Nicaragua begins constructing inter-oceanic canal amid protests
Farmers block roads to demonstrate against $50bn project to link Pacific with Caribbean
Nicaraguan President Daniel Ortega on Monday night officially inaugurated construction work on the massive inter-oceanic canal – a $50 billion project set to rival the Panama Canal. Awarded to Chinese firm HKND to construct and manage for 100 years, the canal will run 278 kilometers across the country to connect the Pacific Ocean to the Caribbean coast. It will be 30 meters deep and is expected to oscillate between 230 and 520 meters wide. “Welcome to Nicaragua,” Ortega told Chinese HKND Group head Wang Jing, who attended the inauguration in Managua.
Wang and Vice President Omar Halleslevens had presided over another groundbreaking ceremony in Rivas province on the Pacific coast earlier in the day. “The future of humanity will benefit from this canal,” Wang said.
But work on the canal is getting under way even as many questions remain unresolved. And neither the Sandinista government nor the construction company has offered any answers. The identity of the investors is still not known, and neither party has presented any studies on the canal’s economic and commercial potential, nor on its environmental impact, even though the government promised to publish a report in November.
Scientists and ecologists are worried about possible damage to the 8,000-square-kilometer Lake Nicaragua. The canal is expected to cut through 105 kilometers of the lake, which will require a massive dredging project. An environmental impact study presented by the Humboldt Center in late September said construction would lead to irreparable damage to the ecosystem. “The canal is a national disgrace in the eyes of the world, especially since, from a scientific point of view, it is unacceptable to start it without carrying out any environmental, technical or commercial feasibility studies,” said Mónica López, member of Grupo Cocibolca, a group of scientists, intellectuals and environmental activists who work together to raise awareness about the possible costs of the canal. “We have warned against the risks this project carries for the country and its citizens.”

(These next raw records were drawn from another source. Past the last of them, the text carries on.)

(** A query filter [{k1: v1, ...}] over non-null values matches the
    documents that carry each of these fields with that value. *)
Definition matches (q d : dict) : bool := bool_decide (q ⊆ d).

Definition find (q : dict) (c : list dict) : list dict :=
  List.filter (matches q) c.

Definition find_one (q : dict) (c : list dict) : option dict :=
  head (find q c).

Definition count_documents (q : dict) (c : list dict) : Z :=
  Z.of_nat (length (find q c)).

(** [update_one(q, {"$set": upd})]: the first match gets the fields of
    [upd], its other fields stay. *)
Fixpoint update_one (q upd : dict) (c : list dict) : list dict :=
  match c with
  | [] => []
  | d :: c' =>
      if matches q d then (upd ∪ d) :: c' else d :: update_one q upd c'
  end.

Fixpoint delete_one (q : dict) (c : list dict) : list dict :=
  match c with
  | [] => []
  | d :: c' => if matches q d then c' else d :: delete_one q c'
  end.

Definition oid_of (d : dict) : N :=
  match d !! "_id" with
  | Some (VOid o) => o
  | _ => 0%N
  end.

(** The id the driver generates for a document inserted without one: an
    [ObjectId] that no document of the collection carries. *)
Definition new_ObjectId (c : list dict) : ObjectId.t :=
  N.succ (foldr N.max 0%N (oid_of <$> c)).

(** [insert_one(doc)] for a document without ["_id"]: returns
    [inserted_id] and the collection with the document appended. *)
Definition insert_one (doc : dict) (c : list dict) : pyval * list dict :=
  let inserted_id := VOid (new_ObjectId c) in
  (inserted_id, c ++ [<["_id" := inserted_id]> doc]).

End Collection.

Definition collection_find_one (q : dict) : M (option dict) :=
  λ c, (inr (Collection.find_one q c), c).

Definition collection_find (q : dict) : M (list dict) :=
  λ c, (inr (Collection.find q c), c).

Definition collection_count_documents (q : dict) : M Z :=
  λ c, (inr (Collection.count_documents q c), c).

Definition collection_update_one (q upd : dict) : M unit :=
  λ c, (inr (), Collection.update_one q upd c).

Definition collection_delete_one (q : dict) : M unit :=
  λ c, (inr (), Collection.delete_one q c).

Definition collection_insert_one (doc : dict) : M pyval :=
  λ c, let '(inserted_id, c') := Collection.insert_one doc c in
       (inr inserted_id, c').

(** ** BSON comparison order, used by [cursor.sort] *)

(** Null < numbers < strings < ObjectId < booleans < dates. *)
Definition bson_rank (v : pyval) : Z :=
  match v with
  | VNone => 1
  | VInt _ => 2
  | VStr _ => 3
  | VOid _ => 4
  | VBool _ => 5
  | VDate _ => 6
  end.

Definition lex (c1 c2 : comparison) : comparison :=
  match c1 with
  | Eq => c2
  | _ => c1
  end.

Definition datetime_compare (a b : datetime) : comparison :=
  lex (year a ?= year b)
  (lex (month a ?= month b)
  (lex (day a ?= day b)
  (lex (hour a ?= hour b)
  (lex (minute a ?= minute b)
  (lex (second a ?= second b)
       (microsecond a ?= microsecond b)))))).

Definition bson_compare (a b : pyval) : comparison :=
  match a, b with
  | VNone, VNone => Eq
  | VInt x, VInt y => x ?= y
  | VStr x, VStr y => String.compare x y
  | VOid x, VOid y => (x ?= y)%N
  | VBool x, VBool y => Bool.compare x y
  | VDate x, VDate y => datetime_compare x y
  | _, _ => bson_rank a ?= bson_rank b
  end.

Module Cursor.

(** The value a document is sorted on: a missing field sorts as null. *)
Definition sort_key (k : string) (d : dict) : pyval := dict_get d k VNone.

(** [d1] may stand before [d2] under the sort specification: keys are
    compared in turn, direction [-1] is descending, [1] ascending. *)
Fixpoint before (sort_options : list (string * Z)) (d1 d2 : dict) : bool :=
  match sort_options with
  | [] => true
  | (k, direction) :: rest =>
      match bson_compare (sort_key k d1) (sort_key k d2) with
      | Eq => before rest d1 d2
      | Lt => 0 <? direction
      | Gt => direction <? 0
      end
  end.

Definition sort (sort_options : list (string * Z)) (l : list dict) : list dict :=
  merge_sort (λ d1 d2, Is_true (before sort_options d1 d2)) l.

Definition skip (n : Z) (l : list dict) : list dict := drop (Z.to_nat n) l.

(** [limit(0)] is no limit. *)
Definition limit (n : Z) (l : list dict) : list dict :=
  if n =? 0 then l else take (Z.to_nat n) l.

End Cursor.

(** ** app/models.py *)

Definition create_todo_document (todo_dict : dict) (now : datetime) : exn + dict :=
  match todo_dict !! "title" with
  | None => inl (KeyError "title")
  | Some title =>
      inr {[ "title" := title;
             "description" := dict_get todo_dict "description" (VStr "");
             "completed" := dict_get todo_dict "completed" (VBool false);
             "created_at" := VDate now;
             "updated_at" := VDate now;
             "deleted" := VBool false;
             "deleted_at" := VNone ]}
  end.
Lemma contains_nonempty p l : p <> [] -> contains p l = true -> l <> [].
Proof. intros Hp H ->. rewrite contains_nil in H. by destruct p. Qed.

Lemma marked_lines_ok ls k l :
  Forall line_ok ls -> ls !! k = Some l ->
  Forall line_ok (<[k := replace l UNCHECKED CHECKED]> ls).
Proof.
  intros Hls Hk. apply Forall_insert; [done|].
  apply mark_chars; [apply CHECKED_line_ok|].
  by eapply (Forall_lookup_1 _ _ _ _ Hls).
Qed.

(** Reading back what [TodoCompleteTaskTool.execute] wrote. *)
Lemma reread_marked content k l :
  splitlines content !! k = Some l ->
  splitlines
    (join [LF] (<[k := replace l UNCHECKED CHECKED]> (splitlines content))) =
  reread (<[k := replace l UNCHECKED CHECKED]> (splitlines content)).
Proof.
  intros Hk. apply splitlines_join.
  apply marked_lines_ok; [apply splitlines_lines|done].
Qed.

Lemma find_first tc ls i li :
  ls !! i = Some li -> selects tc li = true ->
  exists k lk, list_find (fun l => selects tc l) ls = Some (k, lk) /\ k <= i.
Proof.
  intros Hi Hs.
  destruct (list_find (fun l => selects tc l) ls) as [[k lk]|] eqn:E.
  - exists k, lk. split; [done|]. apply list_find_Some in E as (_ & _ & Hmin).
    destruct (decide (k <= i)); [done|]. exfalso.
    apply (Hmin i li); [done|lia|]. by rewrite Hs.
  - apply list_find_None in E. rewrite Forall_lookup in E.
    specialize (E i li Hi). rewrite Hs in E. by destruct E.
Qed.


Lemma first_surrogate_None s i : encodable s -> first_surrogate s i = None.
Proof.
  intros H. revert i. induction H as [|c s Hc _ IH]; intros i; [done|].
  cbn [first_surrogate]. by rewrite Hc.
Qed.

Lemma utf8_encode_error_None s : encodable s -> utf8_encode_error s = None.
Proof. intros H. unfold utf8_encode_error. by rewrite first_surrogate_None. Qed.

Lemma utf8_encode_error_Exception s e :
  utf8_encode_error s = Some e -> is_Exception e = true.
Proof.
  unfold utf8_encode_error.
  destruct (first_surrogate s 0) as [[[start c] [|[|n]]]|]; by intros [= <-].
Qed.

Lemma task_line_encodable priority task :
  encodable priority -> encodable task ->
  encodable (lit "- [ ] [" ++ priority ++ lit "] " ++ task ++ [LF]).
Proof.
  intros Hp Ht. unfold encodable.
  rewrite !Forall_app. repeat split; try done; by repeat constructor.
Qed.

(** [TodoAddTaskTool.execute] when no call fails and the line encodes. *)
Lemma add_run f hb tr task priority :
  encodable priority -> encodable task ->
  TodoAddTaskTool_execute task priority (World (Files f hb) [] tr) =
  (Returns (msg_added task priority),
   World (Files (Some (default TODO_HEADER f ++ task_line priority task ++ [LF])) hb)
         [] tr).
Proof.
  intros Hp Ht.
  unfold TodoAddTaskTool_execute, try_except, bind, path_exists, write_text,
    append_text, fault, get_file, put_file, ret, task_line, TODO_HEADER.
  destruct f as [c|]; cbn;
    rewrite (utf8_encode_error_None _ (task_line_encodable _ _ Hp Ht));
    by rewrite <- !app_assoc.
Qed.
Lemma theme_consistent_run (st : storage) (evs : list theme_event) :
  theme_consistent (theme_run st evs).
Proof.
  unfold theme_run.
  assert (H : forall a, theme_consistent a -> theme_consistent (fold_left theme_step evs a)).
  { induction evs as [| ev evs IH]; intros a Ha; simpl; auto.
    apply IH. now apply theme_consistent_step. }
  apply H. split; reflexivity.
Qed.

(** X17.  The theme object and the dark-mode flag never disagree:
    whatever the storage holds and whatever sequence of loads, toggles
    (saved or not) and restarts happens, the theme handed to the screens
    is the dark theme exactly when [isDark] is true, and its own
    [isDark] field equals the flag. *)
Theorem theme_matches_flag (st : storage) (evs : list theme_event) :
  let a := theme_run st evs in
  theme a = (if isDark a then darkTheme else lightTheme)
  /\ field (theme a) "isDark" = JBool (isDark a).
Proof. apply theme_consistent_run. Qed.

(** X18.  The preference survives a restart exactly when it was saved:
    after a toggle whose write succeeded, restarting the app and loading
    gives the flag and theme the toggle chose; after a toggle whose write
    failed, the screen shows the new theme until the restart, the failure
    is printed, and restarting and loading gives what it would have given
    without the toggle. *)
Theorem theme_survives_restart_when_saved (a : theme_app) (e : exn) :
  (let saved := toggleTheme None a in
   let back := loadTheme None (theme_step saved Restart) in
   isDark back = negb (isDark a)
   /\ isDark back = isDark saved /\ theme back = theme saved)
  /\ (let unsaved := toggleTheme (Some e) a in
      isDark unsaved = negb (isDark a)
      /\ disk unsaved = disk a
      /\ theme_console unsaved
         = (theme_console a ++ [ConsoleError "Error saving theme:" (Some e)])%list
      /\ isDark (loadTheme None (theme_step unsaved Restart))
         = isDark (loadTheme None (theme_step a Restart))
      /\ theme (loadTheme None (theme_step unsaved Restart))
         = theme (loadTheme None (theme_step a Restart))).
Proof.
  split.
  - simpl. unfold loadTheme, toggleTheme. simpl. rewrite getItem_setItem.
    destruct (isDark a); simpl; auto.
  - simpl. unfold loadTheme, toggleTheme. simpl.
    destruct (getItem "theme" (disk a)); repeat split.
Qed.

(** X19.  Two toggles whose writes succeed bring back the flag and the
    theme shown, and leave in storage the name of that theme. *)
Theorem two_toggles_restore_theme (st : storage) (evs : list theme_event) :
  let a := theme_run st evs in
  let b := toggleTheme None (toggleTheme None a) in
  isDark b = isDark a
  /\ theme b = theme a
  /\ getItem "theme" (disk b) = Some (if isDark a then "dark" else "light").
Proof.
  intros a b. destruct (theme_consistent_run st evs) as [Ht _]. fold a in Ht.
  unfold b, toggleTheme. simpl. rewrite Ht, negb_involutive, getItem_setItem.
  destruct (isDark a); auto.
Qed.
Lemma place_whole fuel st bp asize :
  let csize := GET_SIZE (mem st) (HDRP bp) in
  let m0 := mem (remove_list st bp) in
  0 <= asize <= csize -> csize - asize < 16 ->
  place fuel st bp asize =
    Ret (set_mem (remove_list st bp)
           (PUT (PUT m0 (HDRP bp) (PACK csize 1)) (bp + csize - DSIZE) (PACK csize 1)),
         bp).
Proof.
  intros csize m0 Ha Hr.
  pose proof (GET_SIZE_range (mem st) (HDRP bp)) as Hc.
  pose proof (GET_SIZE_mod8 (mem st) (HDRP bp)) as H8. fold csize in Hc, H8.
  unfold place. fold csize. fold m0.
  rewrite (w32_id (csize - asize)) by lia.
  change (2 * DSIZE) with 16.
  destruct (csize - asize <? 16) eqn:E; [|lia].
  unfold FTRP. rewrite GET_SIZE_PUT_tag by auto. reflexivity.
Qed.

Lemma GET_SIZE_PUT_tag' m a b c al :
  a = b -> 0 <= c < 2 ^ 32 -> c mod 8 = 0 -> al = 0 \/ al = 1 ->
  GET_SIZE (PUT m a (PACK c al)) b = c.
Proof. intros <-. apply GET_SIZE_PUT_tag. Qed.

Ltac addr_lia := unfold HDRP, WSIZE, DSIZE, MAXCLASS in *; dlia.

(** Resolve one size read through the tag writes before it. *)
Ltac size_step :=
  match goal with
  | |- context [GET_SIZE (PUT ?m ?a (PACK ?c ?al)) ?b] =>
      first [ rewrite (GET_SIZE_PUT_tag' m a b c al) by (auto; addr_lia)
            | rewrite (GET_SIZE_PUT_ne m a b (PACK c al)) by addr_lia ]
  end.

Lemma place_low fuel st bp asize :
  let csize := GET_SIZE (mem st) (HDRP bp) in
  let remain := csize - asize in
  let m0 := mem (remove_list st bp) in
  0 < asize -> asize mod 8 = 0 -> 16 <= remain -> asize < 96 ->
  place fuel st bp asize =
    (st1 ← insert_list fuel
             (set_mem (remove_list st bp)
                (PUT (PUT (PUT (PUT m0 (HDRP bp) (PACK asize 1))
                             (bp + asize - DSIZE) (PACK asize 1))
                        (HDRP (bp + asize)) (PACK remain 0))
                   (bp + csize - DSIZE) (PACK remain 0)))
             (bp + asize) remain;
     Ret (st1, bp)).
Proof.
  intros csize remain m0 Ha Ha8 Hr Hs.
  pose proof (GET_SIZE_range (mem st) (HDRP bp)) as Hc.
  pose proof (GET_SIZE_mod8 (mem st) (HDRP bp)) as H8. fold csize in Hc, H8.
  assert (Hr8 : remain mod 8 = 0) by (unfold remain; dlia).
  assert (Hrr : 0 <= remain < 2 ^ 32) by (unfold remain; lia).
  assert (Haa : 0 <= asize < 2 ^ 32) by (unfold remain in *; lia).
  unfold place. fold csize. fold m0.
  rewrite (w32_id (csize - asize)) by (fold remain; lia). fold remain.
  change (2 * DSIZE) with 16.
  destruct (remain <? 16) eqn:E; [lia|].
  destruct (asize <? 96) eqn:E2; [|lia].
  unfold FTRP, NEXT_BLKP. fold (HDRP bp).
  repeat size_step.
  replace (bp + asize + remain - DSIZE) with (bp + csize - DSIZE)
    by (unfold remain; lia).
  reflexivity.
Qed.

Lemma place_high fuel st bp asize :
  let csize := GET_SIZE (mem st) (HDRP bp) in
  let remain := csize - asize in
  let m0 := mem (remove_list st bp) in
  0 < asize -> asize mod 8 = 0 -> 16 <= remain -> 96 <= asize ->
  place fuel st bp asize =
    (st1 ← insert_list fuel
             (set_mem (remove_list st bp)
                (PUT (PUT m0 (HDRP bp) (PACK remain 0))
                   (bp + remain - DSIZE) (PACK remain 0)))
             bp remain;
     let bp' := NEXT_BLKP (mem st1) bp in
     let m3 := PUT (mem st1) (HDRP bp') (PACK asize 1) in
     Ret (set_mem st1 (PUT m3 (bp' + asize - DSIZE) (PACK asize 1)), bp')).
Proof.
  intros csize remain m0 Ha Ha8 Hr Hs.
  pose proof (GET_SIZE_range (mem st) (HDRP bp)) as Hc.
  pose proof (GET_SIZE_mod8 (mem st) (HDRP bp)) as H8. fold csize in Hc, H8.
  assert (Hr8 : remain mod 8 = 0) by (unfold remain; dlia).
  assert (Hrr : 0 <= remain < 2 ^ 32) by (unfold remain; lia).
  assert (Haa : 0 <= asize < 2 ^ 32) by (unfold remain in *; lia).
  unfold place. fold csize. fold m0.
  rewrite (w32_id (csize - asize)) by (fold remain; lia). fold remain.
  change (2 * DSIZE) with 16.
  destruct (remain <? 16) eqn:E; [lia|].
  destruct (asize <? 96) eqn:E2; [lia|].
  unfold FTRP. fold (HDRP bp).
  repeat size_step.
  destruct (insert_list _ _ _ _) as [st1| |]; cbn; [|reflexivity..].
  rewrite GET_SIZE_PUT_tag by auto. reflexivity.
Qed.

(** Link writes of an insertion stay clear of the words of a region
    [lo, hi] that lies above the class table and holds no block of the
    list. *)
Lemma link_in_keeps m cp b last cur l lo hi a :
  (cur = NULL \/ In cur l) -> (last = NULL \/ In last l) ->
  (forall n, In n l -> n + WSIZE < lo \/ hi < n) ->
  cp < lo -> lo <= a <= hi -> a <> b -> a <> b + WSIZE ->
  GET (link_in m cp b last cur) a = GET m a.
Proof.
  intros Hcur Hlast Hout Hcp Ha H1 H2.
  apply link_in_frame; try assumption.
  - intros Hn. destruct Hcur as [?|Hin]; [contradiction|].
    specialize (Hout _ Hin). addr_lia.
  - intros Hn. destruct Hlast as [?|Hin]; [contradiction|].
    specialize (Hout _ Hin). addr_lia.
  - intros _. lia.
Qed.
(** * The properties at concrete inputs *)

Lemma add_then_get_blob_id_witness :
  document_map (MkDocumentMap "document_map.json" ∅) !! "beta.txt" = None
  ∧ (get_blob_id
      (@add_document (Demo.env true) Demo.lib
         (MkDocumentMap "document_map.json" ∅) "alpha.txt" "blob:a" None
         (Demo.start true)).2 "alpha.txt" = Some "blob:a"
    ∧ get_blob_id (MkDocumentMap "document_map.json" ∅) "beta.txt" = None
    ∧ get_blob_id
        (@remove_document (Demo.env true) Demo.lib
           (MkDocumentMap "document_map.json" ∅) "alpha.txt"
           (Demo.start true)).1.2 "alpha.txt" = None).
Proof.
  split; [reflexivity|].
  apply (@add_then_get_blob_id (Demo.env true) Demo.lib). reflexivity.
Defined.

Lemma missing_or_invalid_map_file_witness :
  fs (Demo.start true) !! "document_map.json" = None
  ∧ ∃ dm, @DocumentMap_init (Demo.env true) Demo.lib "document_map.json"
            (Demo.start true) = Ok dm
      ∧ (∀ f, get_blob_id dm f = None)
      ∧ list_documents dm = [].
Proof.
  split; [reflexivity|].
  destruct (@missing_or_invalid_map_file (Demo.env true) Demo.lib
              "document_map.json" (Demo.start true))
    as (dm & Hinit & Hget & Hlist & _).
  - left. reflexivity.
  - exists dm. repeat split; assumption.
Defined.

Lemma degraded_retriever_returns_empty_witness :
  @retrieve_documents (Demo.env true) Demo.lib
    (set_index None (Demo.serving)) "fruit" 3 (Demo.start true)
  = (Demo.start true, Ok []).
Proof.
  apply (@degraded_retriever_returns_empty (Demo.env true) Demo.lib).
  left. reflexivity.
Defined.

(** C9: with one document in the index and [k = 3] the search pads its row
    with [-1]; the guard of the loop lets [-1] through, Python's indexing
    reads the last record for it, and the result has three entries. *)
Lemma padding_labels_index_the_last_record :
  @faiss_search Demo.lib [[18]] [5] 3 = Ok [0; -1; -1]
  ∧ py_index [Demo.alpha] (-1) = Ok Demo.alpha
  ∧ (@retrieve_documents (Demo.env true) Demo.lib (Demo.serving)
       "fruit" 3 (Demo.start true)).2
    = Ok [Doc "apples and bananas" "alpha.txt" "data/alpha.txt" "local";
          Doc "apples and bananas" "alpha.txt" "data/alpha.txt" "local";
          Doc "apples and bananas" "alpha.txt" "data/alpha.txt" "local"].
Proof. split; [|split]; vm_compute; reflexivity. Qed.

Lemma retrieve_documents_deterministic_witness :
  @fixed_environment (Demo.env true)
  ∧ (@retrieve_documents (Demo.env true) Demo.lib (Demo.serving) "fruit" 1
      (@retrieve_documents (Demo.env true) Demo.lib (Demo.serving)
         "fruit" 1 (Demo.start true)).1).2
    = (@retrieve_documents (Demo.env true) Demo.lib (Demo.serving)
         "fruit" 1 (Demo.start true)).2.
Proof.
  assert (@fixed_environment (Demo.env true)) as Hfixed.
  { intros e b. reflexivity. }
  split; [exact Hfixed|].
  apply (@retrieve_documents_deterministic (Demo.env true) Demo.lib).
  exact Hfixed.
Defined.


Lemma retrieve_documents_resolution_witness :
  ∃ w' docs,
    @retrieve_documents (Demo.env true) Demo.lib (Demo.serving)
      "fruit" 3 (Demo.start true) = (w', Ok docs)
    ∧ resolve_all_spec (doc_map (Demo.serving))
        (selected [Demo.alpha] [0; -1; -1]) (Demo.start true) = (w', docs)
    ∧ (length docs ≤ 3)%nat.
Proof.
  apply (@retrieve_documents_resolution (Demo.env true) Demo.lib
           (Demo.serving) "fruit" 3 (Demo.start true)
           [[18]] tt Demo.alpha [] [0; -1; -1]);
    [reflexivity | reflexivity | reflexivity | vm_compute; reflexivity |].
  repeat constructor; lia.
Defined.

Lemma create_embeddings_local_first_witness :
  ∃ w' g' rest,
    @create_embeddings (Demo.env false) Demo.lib
      (Demo.start false, Demo.loaded) = ((w', g'), Ok tt)
    ∧ trace w'
      = (trace (Demo.start false)
         ++ [EvWrite "vector_store/faiss_index.bin" "faiss";
             EvWrite "vector_store/vectorizer.pkl" "vectorizer";
             EvWrite "vector_store/metadata.pkl" "metadata"]
         ++ rest)%list
    ∧ fs w' !! "vector_store/faiss_index.bin" = Some "faiss"
    ∧ fs w' !! "vector_store/vectorizer.pkl" = Some "vectorizer"
    ∧ fs w' !! "vector_store/metadata.pkl" = Some "metadata"
    ∧ (∀ d m e, EvStore d m (Raise e) ∈ rest → EvPrint failed_message ∈ rest).
Proof.
  apply (@create_embeddings_local_first (Demo.env false) Demo.lib
           (Demo.start false) Demo.loaded "apples and bananas" [] tt [[18]]);
    reflexivity.
Defined.

Lemma ingestion_alignment_witness :
  let run := @process_documents (Demo.env true) Demo.lib
               (Demo.start true, Demo.fresh) in
  @DocumentIngester_init (Demo.env true) Demo.lib None "vector_store" true
    (Demo.start true) = Ok Demo.fresh
  ∧ run.2 = Ok tt
  ∧ length (i_document_metadata run.1.2) = length (documents run.1.2).
Proof.
  intros run.
  split; [reflexivity|]. split; [vm_compute; reflexivity|].
  apply (@ingestion_alignment (Demo.env true) Demo.lib None "vector_store"
           true (Demo.start true) Demo.fresh run.1.1 run.1.2).
  - reflexivity.
  - vm_compute. reflexivity.
Defined.

(** C6 as stated fails: with the blob service down the handler appends to
    the local file only, stores no blob and leaves the map without a blob id
    for the file; with the service up the blob holds the prior content, a
    newline and the appended content, which is not their concatenation; and
    an empty content is refused. *)
Lemma append_without_blob_store :
  (let run := @append_to_txt_file (Demo.env false) Demo.lib Demo.disk
                (JsonObject (Some "alpha.txt") (Some "cherries"))
                (Demo.start false, Demo.app) in
   fs (Demo.start false) !! "data/alpha.txt" = Some "apples and bananas"
   ∧ run.2 = Ok (Json 200 [("success", JBool true);
                           ("filename", JStr "alpha.txt");
                           ("storage", JStr "local");
                           ("walrus_error", JStr "connection refused")])
   ∧ List.filter is_stored (trace run.1.1) = []
   ∧ get_blob_id (app_doc_map run.1.2) "alpha.txt" = None)
  ∧ (let run := @append_to_txt_file (Demo.env true) Demo.lib Demo.disk
                  (JsonObject (Some "alpha.txt") (Some "cherries"))
                  (Demo.start true, Demo.app) in
     head (List.filter is_stored (trace run.1.1))
     = Some (EvStore ("apples and bananas" +:+ newline +:+ "cherries")
               (appended_metadata "alpha.txt" "2024-01-01T00:00:00")
               (Ok (Demo.blob_name
                      ("apples and bananas" +:+ newline +:+ "cherries"))))
     ∧ "apples and bananas" +:+ newline +:+ "cherries"
       ≠ "apples and bananas" +:+ "cherries")
  ∧ @append_to_txt_file (Demo.env true) Demo.lib Demo.disk
      (JsonObject (Some "alpha.txt") (Some "")) (Demo.start true, Demo.app)
    = ((Demo.start true, Demo.app),
       Ok (Json 400 [("error", JStr "Missing filename or content")])).
Proof.
  split; [|split].
  - cbv zeta. repeat split; vm_compute; reflexivity.
  - cbv zeta. split; [vm_compute; reflexivity|]. vm_compute. discriminate.
  - vm_compute. reflexivity.
Qed.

Nature, however, is not the only thing at risk. Since Friday, farmers in the affected area have blocked roads on the main highway to the capital to protest against the project because they fear for their lands. An estimated 20,000 people will be affected by the construction – an affront to this traditionally agricultural community. So far, the government has not released the list of expropriations, nor how much it will pay in compensation. On Monday, President Ortega made it clear that thousands of people in the area would be displaced, though he said they would be paid “a fair price for the land.” Expropriations will start in the first trimester of 2015, he added.
“We have said it: over our dead bodies, we will risk our necks here, but we aren’t going to let them rob us of our lands,” said Freddy Orozco, a farmer who lives in the small town of San Miguelito. Across the area affected by the construction, thousands of rural workers have participated in 15 protests. On December 10, 3,000 people, including hundreds of farmers, held a demonstration in Managua.
The farmers’ resistance to the canal is unprecedented in Nicaragua. Fearful that protests would spoil Monday’s groundbreaking ceremony, the government banned the press from accessing the area around Brito, in the south of the country, that lies near the construction site. Neither did officials allow the media to cover the ceremony in Managua, where HKND’s Wang said: “The Chinese who have come to this country have come to build a more prosperous country.”